A blog by Kara Nguyen, MD, MPH, RMA of Central Pennsylvania at PinnacleHealth, November 18, 2015

Your doctor may have diagnosed you with Polycystic Ovarian Syndrome, or PCOS. There are many misconceptions about this condition which can lead to unwarranted fears or different ideas of what PCOS means for your health. Here are 5 things you should know about PCOS:

  1. PCOS doesn’t necessarily mean that you have ovarian cysts.
  2. Many women think that having PCOS means that they have cysts on their ovaries. PCOS is a misnomer and does not mean that there are ovarian cysts and it does not mean that surgery is required to treat cysts if they do form. “Polycystic ovaries” is the ultrasound appearance of many small follicles in the early stages of egg development. These follicles give the ultrasound appearance of a black “string of pearls”. Many of these early follicles do not grow, mature, or ovulate. For that reason, most women with PCOS do not have regular menstrual cycles and may have difficulty getting pregnant without medication.

  3. PCOS has variable signs and presentations.
  4. Not all patients with PCOS have the same symptoms or findings which can make the diagnosis tricky.

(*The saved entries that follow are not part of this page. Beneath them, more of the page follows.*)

(** The loop takes one sample per turn, so as many turns as there are
    samples in the queue are enough. *)
Definition process_sensor_data (filters : AxisFilters) (self : Fusion.SensorFusion)
    (sensor_queue : Queue Reader.Sample) : FusionState :=
  process_loop (S (qsize sensor_queue)) filters self sensor_queue.
End FusionLoop.

(** ** processing/capture.py: the cursor overlay *)

Module Capture.
Local Open Scope R_scope.

(** [int(x)] of a float: the integer towards zero. *)
Definition py_int (x : R) : Z :=
  if Rle_dec 0 x then Int_part x else (- Int_part (- x))%Z.

Section Overlay.
Variable Frame : Type.
(** [cv2.circle(frame, center, radius, color, -1)] *)
Variable circle : Frame -> Z * Z -> nat -> nat * nat * nat -> Frame.

(** The fields of [self] that [overlay_cursor] reads. *)
Record ScreenCapture : Type := mkScreenCapture {
  config : Config.Config;
  screen_width : nat;
  screen_height : nat
}.

(** The position at which the cursor is drawn; each of the two true
    divisions raises on a zero screen dimension. *)
Definition scaled_position (self : ScreenCapture) (x y : Z) : result (Z * Z) :=
  if (screen_width self =? 0)%nat then Raise ZeroDivisionError else
  let x' := py_int (IZR x * (Config.num (Config.CAPTURE_WIDTH (config self))
                             / Config.num (screen_width self))) in
  if (screen_height self =? 0)%nat then Raise ZeroDivisionError else
  let y' := py_int (IZR y * (Config.num (Config.CAPTURE_HEIGHT (config self))
                             / Config.num (screen_height self))) in
  Ok (x', y').

Definition overlay_cursor (self : ScreenCapture) (frame : Frame) (x y : Z)
    : result Frame :=
  match scaled_position self x y with
  | Ok center =>
      Ok (circle frame center (Config.CURSOR_SIZE (config self))
            (Config.CURSOR_COLOR (config self)))
  | Raise e => Raise e
  end.
End Overlay.
End Capture.

(** ** Definitions in which further properties are stated *)

Module Geometry.
Import MathUtils SpecRotation.
Local Open Scope R_scope.

Definition identity : mat3 :=
  {| m00 := 1; m01 := 0; m02 := 0;
     m10 := 0; m11 := 1; m12 := 0;
     m20 := 0; m21 := 0; m22 := 1 |}.

Definition det (m : mat3) : R :=
  m00 m * (m11 m * m22 m - m12 m * m21 m)
  - m01 m * (m10 m * m22 m - m12 m * m20 m)
  + m02 m * (m10 m * m21 m - m11 m * m20 m).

A very common sign is irregular menstrual cycles or even no menstrual bleeding. It is important to remember that many things other than PCOS can cause menstrual irregularity so it is important to evaluate for alternative conditions in order to confirm the diagnosis of PCOS. Some patients with PCOS have elevated testosterone levels in their blood while others may have increased unwarranted hair growth or persistent acne. Patients can be thin or obese. The ovaries may have the classic “string of pearls” appearance or not. Your fertility doctor is trained to determine whether your individual signs and symptoms are consistent with the diagnosis of PCOS.

  5. PCOS can increase your risk of uterine cancer.
  6. When there is no regular menstrual bleeding because of lack of ovulation, the lining of the uterus does not get a chance to shed and start over. In PCOS, the lining continues to thicken over weeks or months. This can increase the risk of uterine cancer. It is recommended that patients with PCOS, when not attempting to become pregnant, receive medical therapy which can ensure a thin endometrial lining and minimize the risk of cancer.

  7. With PCOS, there is an increased risk of metabolic syndrome.
  8. Metabolic syndrome involves elevated blood pressure, low HDL (good cholesterol), high triglycerides (increases risk of heart disease), obesity, and diabetes. Because patients with PCOS have a higher risk of developing this condition, the American College of OBGYN and the American Society for Reproductive Medicine recommend that patients with PCOS have annual screening for these conditions. Earlier detection means more effective treatment and a long and healthy life.

  9. PCOS doesn’t mean that you can’t get pregnant.
  10. It is true that many patients with PCOS have difficulty getting pregnant on their own. Unlike women who ovulate and have a period every month, women with PCOS don’t ovulate in a predictable fashion (or at all) and therefore may have fewer opportunities to become pregnant each year. However, there are very effective medications and treatments for PCOS that ensure ovulation each cycle. In fact, of all conditions known to contribute to infertility, PCOS is one of the easiest to fix!